Though Herzog states his opposition to capital punishment early on, the film is driven by his innate intellectual curiosity rather than a specific political agenda. He approaches the case from all possible angles, interviewing law enforcement officials and the victims' family members, as well as Burkett's addled, incarcerated father and a dissuaded former captain of an infamously productive "death house" in the Texas penal system. Together they compose the two sides of this story - one of simple facts and one of complex truth.

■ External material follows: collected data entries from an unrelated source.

(** Insertion at the place of a hash keeps the array sorted. *)
Lemma cl_insert_ok cl c h i k :
  cl_ok cl -> conn_n cl < zlen (conns cl) -> 0 <= h < 2 ^ 64 -> 0 <= i <= conn_n cl -> k = conn_n cl - i ->
  (forall j x, cl_used cl !! j = Some x -> Z.of_nat j < i -> hash x < h) ->
  (forall j x, cl_used cl !! j = Some x -> i <= Z.of_nat j -> h < hash x) ->
  exists cl', match array_insert (conns cl) i k (MkHConn h c) with
              | Ok a => Ok (0, MkCl (conn_n cl + 1) a) | Bug => Bug end = Ok (0, cl') /\ cl_ok cl'
     /\ conn_n cl' = conn_n cl + 1 /\ zlen (conns cl') = zlen (conns cl)
     /\ cl_used cl' ≡ₚ MkHConn h c :: cl_used cl.
Proof.
  intros Hok Hcap Hh Hi -> Hlo Hhi.
  destruct (array_insert_used (conns cl) (conn_n cl) i (MkHConn h c)) as (a & -> & Hl & Ha); [lia.. |].
  fold (cl_used cl) in Ha. exists (MkCl (conn_n cl + 1) a). split; [done |].
  assert (Hu : cl_used (MkCl (conn_n cl + 1) a)
               = take (Z.to_nat i) (cl_used cl) ++ MkHConn h c :: drop (Z.to_nat i) (cl_used cl)) by done.
  assert (Hperm : cl_used (MkCl (conn_n cl + 1) a) ≡ₚ MkHConn h c :: cl_used cl).
  { rewrite Hu, <- Permutation_middle, take_drop. done. }
  split_and!; [| done | done | done]. split.
  - simpl. lia.
  - rewrite Hu. destruct Hok as [_ Hs _]. rewrite <- (take_drop (Z.to_nat i) (cl_used cl)) in Hs.
    unfold hashes in *. rewrite map_app in Hs |- *. cbn [map]. apply StronglySorted_app in Hs as (Hx & H1 & H2).
    apply StronglySorted_app. split_and!; [| done |].
    + intros x y (u & -> & Hu1)%list_elem_of_fmap [-> | Hy]%elem_of_cons.
      * apply list_elem_of_lookup in Hu1 as [j Hj]. apply lookup_take_Some in Hj as [Hj ?]. eapply Hlo; [exact Hj | lia].
      * apply Hx; [by apply list_elem_of_fmap_2 | done].
    + constructor; [done |]. apply Forall_map, Forall_forall. intros x (j & Hj)%list_elem_of_lookup.
      rewrite lookup_drop in Hj. eapply Hhi; [exact Hj | lia].
  - unfold hashes. rewrite Hperm. constructor; [done | apply Hok].
Qed.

In a way, this reflects the dualistic personality of the film's director (though he never appears onscreen, Herzog has a constant presence as a prodding interrogator). His intimidating Teutonic countenance is quickly undercut by his disarming playfulness time and again, almost to the point of losing focus. Once he spots a loose thread, no matter how unimportant, Herzog just can't help but pull it. But his digressions into topics like a prison chaplain's encounters with wildlife on a golf course or the mysterious pregnancy of Burkett's legal advocate-turned-wife leaven an otherwise bleak and depressing tale. He seems to be pointing at some of the absurdities of living a life condemned by jury or by circumstance and reveling in the little miracles that do arise (such as an ex-con who obliquely knew Perry and Burkett overcoming his illiteracy). These are the times - and there are plenty of them, thank goodness - when Abyss unexpectedly taps the well of humanity adjacent to the ever-present, gaping maw of death.